The following information is extracted from the Boards of Guardians Minutes Books 1848-1850. Please note that, according to the British Government, the ‘Famine’ had ended years before.
In the years noted, no less than 4,175 Irish orphan girls between 15-19 years of age were exported – how else could you put it? – to Australia under an official government scheme. A graphic description of how girls were actually chosen can be found in a lengthy report on one ship – the Earl Grey – most of whose orphans came from Northern Ireland – ‘Despatches relating to Emigration; 4.6.1850, N.S.W. Legislative Council Votes and Proceedings 1850, Vol II, pp. 35-74.
To summarize, they had to be fit and healthy without infection, scabs etc, of child-bearing age, attractive etc. Nominally they had to be orphans. They were, in short, slaves and child-bearing machines to help develop Britain’s convict-dominated colony in the antipodes. Please remember that high-profile prisoners sentenced to penal servitude there – such as John Mitchel – escaped without too much bother [article on this to follow very shortly!] and were eventually able to return to settle – and eventually to die – in Ireland. Not so for these unfortunate girls, neither charged nor found guilty of any offence. Their only crime was the enforced destitution of their deceased parents. They have no memorial. The numbers quoted above would be equivalent to the seizure and export as sex slaves of every young female between these years now resident in Newry and Mourne, from Crossmaglen through Newry to Annalong.

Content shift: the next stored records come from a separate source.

(** * Error-Handling Builder: the line transforms and the stage progression

    A shallow embedding of the two engines of the repository:
    - [Strict]  (src/App.jsx): actions are dropped on a stage, the record of
      applied actions is a map from a timestamp to the chosen action, and
      [scoreStage] asks for every expected action;
    - [Lenient] (the per-line engine): actions are dropped on a line of the
      stage's snippet, [applyThrow], [applyCatch] and [applyOptionalOf]
      rewrite the lines, and [canAdvance] asks for one applied action.

    A JavaScript string is the list of its UTF-16 code units, a JavaScript
    array a list, a JavaScript object used as a dictionary a [gmap].  The
    regular expressions of the source are kept as syntax trees and run by a
    backtracking matcher with the greedy priorities of the language. *)

From Stdlib Require Import String Ascii NArith ZArith Lia.
From stdpp Require Import base option list strings gmap.

Local Open Scope N_scope.

(** ** JavaScript strings *)

(** A string is a sequence of 16-bit code units. *)
Abbreviation jsstring := (list N).

(** An ASCII literal of the source as code units. *)
Definition lit (s : string) : jsstring :=
  map N_of_ascii (list_ascii_of_string s).

(** The double quote, which the literals below splice in. *)
Definition dq : jsstring := [34].

(** White space and line terminators: the set matched by the class [\s] and
    stripped by [String.prototype.trim]. *)
Definition is_space (c : N) : bool :=
  (c =? 9) || (c =? 10) || (c =? 11) || (c =? 12) || (c =? 13) || (c =? 32)
  || (c =? 160) || (c =? 5760) || ((8192 <=? c) && (c <=? 8202))
  || (c =? 8232) || (c =? 8233) || (c =? 8239) || (c =? 8287)
  || (c =? 12288) || (c =? 65279).

(** Line terminators, which the class [.] excludes. *)
Definition is_line_terminator (c : N) : bool :=
  (c =? 10) || (c =? 13) || (c =? 8232) || (c =? 8233).

Definition is_dot (c : N) : bool := negb (is_line_terminator c).

(** [s.startsWith(p)] *)
Fixpoint startsWith (p s : jsstring) : bool :=
  match p, s with
  | [], _ => true
  | a :: p', b :: s' => (a =? b) && startsWith p' s'
  | _ :: _, [] => false
  end.

(** Leading white space of a string and what follows it. *)
Fixpoint take_ws (s : jsstring) : jsstring :=
  match s with
  | c :: s' => if is_space c then c :: take_ws s' else []
  | [] => []
  end.

Fixpoint skip_ws (s : jsstring) : jsstring :=
  match s with
  | c :: s' => if is_space c then skip_ws s' else s
  | [] => []
  end.

(** [s.trim()] *)
Definition trim (s : jsstring) : jsstring :=
  rev (skip_ws (rev (skip_ws s))).

(** [s.replace(/c/g, by)] for a single character [c]. *)
Definition replaceAllChar (c : N) (by_ : jsstring) (s : jsstring) : jsstring :=
  flat_map (fun x => if x =? c then by_ else [x]) s.

(** [s.replace(p, by)] for a string [p]: the first occurrence is replaced. *)
Fixpoint replaceString (p by_ s : jsstring) : jsstring :=
  if startsWith p s then by_ ++ drop (length p) s
  else
    match s with
    | [] => []
    | c :: s' => c :: replaceString p by_ s'
    end.

(** Decimal digits of a non-negative integer, as [Number.prototype.toString]
    prints it. *)
Fixpoint decimal_fuel (fuel : nat) (n : N) (acc : jsstring) : jsstring :=
  match fuel with
  | O => acc
  | S fuel' =>
      let acc' := (48 + n mod 10) :: acc in
      if n <? 10 then acc' else decimal_fuel fuel' (n / 10) acc'
  end.

Definition decimal (n : nat) : jsstring :=
  decimal_fuel (S n) (N.of_nat n) [].

(** ** Regular expressions *)

Module Regex.

Inductive cclass := CSpace | CDot.

Definition in_class (c : cclass) (x : N) : bool :=
  match c with
  | CSpace => is_space x
  | CDot => is_dot x
  end.

(** The fragment of the regular expression syntax the source uses. *)
Inductive regex :=
| RLit (l : jsstring)        (* a run of literal characters *)
| RStar (c : cclass)         (* c*, greedy *)
| RPlus (c : cclass)         (* c+, greedy *)
| ROpt (x : N)               (* x?, greedy *)
| RGroup (r : regex)         (* ( r ), the capture group $1 *)
| RSeq (r1 r2 : regex)       (* r1 r2 *)
| RBol.                      (* ^ *)

(** A matcher state: whether the position is the start of the input, the
    input that is left, and the text captured by the group, if any. *)
Record mstate := MS {
  m_bol : bool;
  m_rest : jsstring;
  m_cap : option jsstring
}.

Let the following sad list of names from Newry Poor Law Union of 1849 – a tiny fraction of such victims – stand in tribute.

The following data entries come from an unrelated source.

(** C3.  For a window and the screen [(screen_w, screen_h, xBase)]
    resolved for it, each directional action computes the target of the
    table: [N] and [S] full width and half height at [y = 0] and
    [y = screen_h / 2]; [E] and [W] half width and full height at
    [x = xBase + screen_w / 2] and [x = xBase]; the four corners half
    width and half height; [C] the window's own size at
    [((screen_w - W) / 2 + xBase, (screen_h - H) / 2)].  The two halves
    add up to the screen in each direction, so the halves and the
    quarters tile it.  The action then animates the window from its
    rectangle to that target: 25 interpolation frames and a final
    request at the target truncated to whole pixels. *)
Theorem direction_targets_follow_table :
  forall (e : env) (s : world) (screens : option screen_data * list screen_data)
         (screen_w screen_h xBase : Z),
    get_screens (xrandr_output e) = Ok screens ->
    screen_for_window screens (X (active_window e))
    = (screen_w, screen_h, xBase) ->
    let w := active_window e in
    let target code :=
      direction_target code (WIDTH w) (HEIGHT w) screen_w screen_h xBase in
    let halfW := (inject_Z screen_w / 2)%Q in
    let halfH := (inject_Z screen_h / 2)%Q in
    let base := inject_Z xBase in
    (forall code,
       let '(target_w, target_h, target_x, target_y) := target code in
       exists frames : list (Z * Z * Z * Z),
         length frames = 25%nat /\
         Forall2 (frame_near (rectangle (WIDTH w) (HEIGHT w) (X w) (Y w))
                             (target_w, target_h, target_x, target_y))
           (seq 1 25) frames /\
         direction code e s
         = (Ok tt,
            issue (flat_map (frame_requests (WINDOW w)) frames
                   ++ [ windowsize (WINDOW w)
                          (PyNum.int target_w) (PyNum.int target_h);
                        windowmove (WINDOW w)
                          (PyNum.int target_x) (PyNum.int target_y) ])
              s)) /\
    target "N" = (inject_Z screen_w, halfH, base, 0%Q) /\
    target "S" = (inject_Z screen_w, halfH, base, halfH) /\
    target "E" = (halfW, inject_Z screen_h, (base + halfW)%Q, 0%Q) /\
    target "W" = (halfW, inject_Z screen_h, base, 0%Q) /\
    target "NE" = (halfW, halfH, (base + halfW)%Q, 0%Q) /\
    target "NW" = (halfW, halfH, base, 0%Q) /\
    target "SE" = (halfW, halfH, (base + halfW)%Q, halfH) /\
    target "SW" = (halfW, halfH, base, halfH) /\
    target "C" = (inject_Z (WIDTH w), inject_Z (HEIGHT w),
                  (inject_Z (screen_w - WIDTH w) / 2 + base)%Q,
                  (inject_Z (screen_h - HEIGHT w) / 2)%Q) /\
    (halfH + halfH == inject_Z screen_h)%Q /\
    (halfW + halfW == inject_Z screen_w)%Q.
Proof.
  intros e s screens screen_w screen_h xBase Hs Hscreen w target halfW halfH base.
  split.
  - intros code.
    pose proof (direction_run code _ s _ Hs) as Hrun. cbv zeta in Hrun.
    rewrite Hscreen in Hrun. fold w in Hrun. subst target. cbv beta.
    destruct (direction_target code (WIDTH w) (HEIGHT w)
                screen_w screen_h xBase) as [[[tw th] tx] ty].
    destruct (move_window_animates (WINDOW w) tw th
                (inject_Z (WIDTH w)) (inject_Z (HEIGHT w))
                (inject_Z (X w)) (inject_Z (Y w)) tx ty)
      as (frames & Hlen & Hnear & Heq).
    exists frames. split; [exact Hlen|]. split; [exact Hnear|].
    rewrite Hrun. now rewrite Heq.
  - repeat split; try reflexivity; subst halfH halfW; field.
Qed.
(** The oracles.  A GET is answered by the number of earlier GETs of the
    same URL, so a status endpoint can change its mind; [None] is a GET
    that brings no response, and [refused] then tells whether [requests]
    turned the URL down before it sent anything (no host, no scheme).
    [client_error] and [put_object_error] are the exceptions [boto3]
    raises, of whatever class, [None] when it raises none.
    [urlparse_error u] is the message of the [ValueError] that
    [urlparse(u)] raises, [None] when [u] parses, and [url_suffix u] is
    then [PurePosixPath(urlparse(u).path).suffix].  [builtin_str] is [str]
    on a value that is not a string, [exception_str] is [str] on an
    exception.

    One condition ties the oracles: a URL that [urlparse] refuses is
    never answered.  [requests] hands the URL to the same parser, to pick
    a proxy and a connection, before it sends anything. *)
Record Outside : Type := {
  environ : gmap string string;
  http_get : string -> nat -> option http_response;
  refused : string -> bool;
  http_post : string -> pyval -> option http_response;
  uuid4 : nat -> string;
  client_error : string -> string -> string -> string -> option exn;
  put_object_error : option string -> string -> option exn;
  urlparse_error : string -> option string;
  url_suffix : string -> string;
  builtin_str : pyval -> string;
  exception_str : exn -> string;
  unparsed_unanswered :
    forall u msg n, urlparse_error u = Some msg -> http_get u n = None
}.

Record World : Type := {
  outside : Outside;
  trace : list event;
  uuid_drawn : nat;
  objects : gmap nat (pydict pyval)
}.

(** An object ([self]) together with the world it runs in. *)
Record St (O : Type) : Type := { self : O; world : World }.
Arguments self {O} _.
Arguments world {O} _.

(** A call returns, raises, or is still running when the fuel of a loop
    is spent. *)
Inductive outcome (A : Type) : Type :=
| Returns (a : A)
| Raises (e : exn)
| StillRunning.
Arguments Returns {A} a.
Arguments Raises {A} e.
Arguments StillRunning {A}.

Definition M (S A : Type) : Type := S -> outcome A * S.
(** * Ford-Fulkerson maximum flow and minimum s-t cut (maxflow_mincut.cc)

    A shallow embedding of [bfs], [fordFulkerson], [findMinCut] and [main],
    followed by the properties of the program.

    Conventions of the embedding.
    - [int] is a 32-bit two's complement integer: values are in [Z] and every
      [+] / [-] of the source is followed by [int_wrap].
    - [vector<T>] is [list T].  The table is NODE_COUNT x NODE_COUNT, as
      [main] builds it ([wf_graph]); indexing any other table is undefined in
      the source, and the properties are stated for such tables only.
      [operator[]] and [at] are [nth]; the parent
      id read back from the path buffer is the only index that is not a loop
      counter, and it is range-checked by the model ([OutOfBounds]).  The
      path buffer has NODE_COUNT entries wherever the program calls [bfs]
      (lines 148-151), so [at] never throws; the lemmas carry that length.
    - the loops without a counter ([while(!bfs_q.empty())], the two parent
      walks, [while(bfs(...))]) carry fuel; running out of fuel is the outcome
      [OutOfFuel].
    - what is written to [cout] is returned: the eleven edge flows of
      [fordFulkerson], the text of [findMinCut]. *)

From Stdlib Require Import String ZArith List Lia Bool Arith Sorted.
Import ListNotations.

Open Scope Z_scope.

(* ------------------------------------------------------------------ *)
(** ** Constants and [int] arithmetic *)

Definition SOURCE_NODE_ID : nat := 0.
Definition TARGET_NODE_ID : nat := 5.
Definition NODE_COUNT : nat := 6.
Definition INVALID_PARENT : Z := -1.

Definition INT_MAX : Z := 2147483647.
Definition INT_MIN : Z := -2147483648.

Definition int_wrap (z : Z) : Z := (z - INT_MIN) mod 4294967296 + INT_MIN.
Definition int_add (a b : Z) : Z := int_wrap (a + b).
Definition int_sub (a b : Z) : Z := int_wrap (a - b).

Definition is_int (z : Z) : Prop := INT_MIN <= z <= INT_MAX.

Definition nodeName : list string :=
  ["s"; "w"; "x"; "z"; "y"; "t"]%string.

(* ------------------------------------------------------------------ *)
(** ** The two classes *)

Record residualGraphNode : Type := mkNode {
  id_ : Z;
  parent_id_ : Z
}.

Definition getId (n : residualGraphNode) : Z := id_ n.
Definition getParentId (n : residualGraphNode) : Z := parent_id_ n.
Definition setParentId (parent_id : Z) (n : residualGraphNode) : residualGraphNode :=
  mkNode (id_ n) parent_id.

Record residualGraphEdge : Type := mkEdge {
  residual_capacity_ : Z;
  original_capacity_ : Z
}.

Definition getResidualCapacity (e : residualGraphEdge) : Z := residual_capacity_ e.
Definition getOriginalCapacity (e : residualGraphEdge) : Z := original_capacity_ e.
Definition setResidualCapacity (residual_capacity : Z) (e : residualGraphEdge) :=
  mkEdge residual_capacity (original_capacity_ e).
Definition setOriginalCapacity (original_capacity : Z) (e : residualGraphEdge) :=
  mkEdge (residual_capacity_ e) original_capacity.

(* ------------------------------------------------------------------ *)
(** ** Vectors *)

Fixpoint vec_set {A : Type} (l : list A) (i : nat) (x : A) : list A :=
  match l, i with
  | [], _ => []
  | _ :: t, O => x :: t
  | h :: t, S j => h :: vec_set t j x
  end.

Definition graph_t : Type := list (list residualGraphEdge).
Abbreviation path_t := (list residualGraphNode) (only parsing).
(** [marked.parse] (synchronous) *)
Variable marked_parse : string -> string.
(** [DOMPurify.sanitize] *)
Variable sanitize : string -> string.
(** [frontMatter<BlogFrontMatter>(text)]: attributes and body; [None] when it throws. *)
Variable frontMatter : string -> option (BlogFrontMatter * string).
(** [new Date(s).getTime()]; [None] stands for NaN. *)
Variable date_time : string -> option Z.

(** The mapping of a remote row to a [BlogPost]. *)
Definition row_to_post (r : Row) : BlogPost :=
  {| title := row_title r; date := row_date r; slug := row_slug r;
     excerpt := row_excerpt r; featuredImage := row_featured_image r;
     content := row_content r |}.

(** [{ ...attributes, content: DOMPurify.sanitize(marked.parse(body)) }] *)
Definition local_post (fm : BlogFrontMatter) (body : string) : BlogPost :=
  {| title := fm_title fm; date := fm_date fm; slug := fm_slug fm;
     excerpt := fm_excerpt fm; featuredImage := fm_featuredImage fm;
     content := sanitize (marked_parse body) |}.

(** [await markdownFiles[path]()] followed by [frontMatter(content)]. *)
Definition load_and_parse (raw : option string) : Exc (BlogFrontMatter * string) :=
  match raw with
  | None => Throw "failed to load module"
  | Some text =>
      match frontMatter text with
      | Some p => Ok p
      | None => Throw "front-matter: invalid header"
      end
  end.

1 Margaret Gray; aged 16; house servant; Poyntzpass
2 Ann Stewart; aged 17; Newry
3 Margaret McCaherty 18; farm servant; The Union
4 Ann Young; 15; house servant; Rathfriland
5 Eliza Jane Young; 17; house servant; Rathfriland
6 Jane Wilson 17; farm servant; Poyntzpass
7 Agnes Wilson 14; farm servant; Poyntzpass
8 Sarah Quinn 19; farm servant; Newry
9 Ann McParland 18; farm servant; Ballymyre
10 Margaret Larkin 16; farm servant; The Union
11 Emily Blakeley 18; house servant; Mountnorris.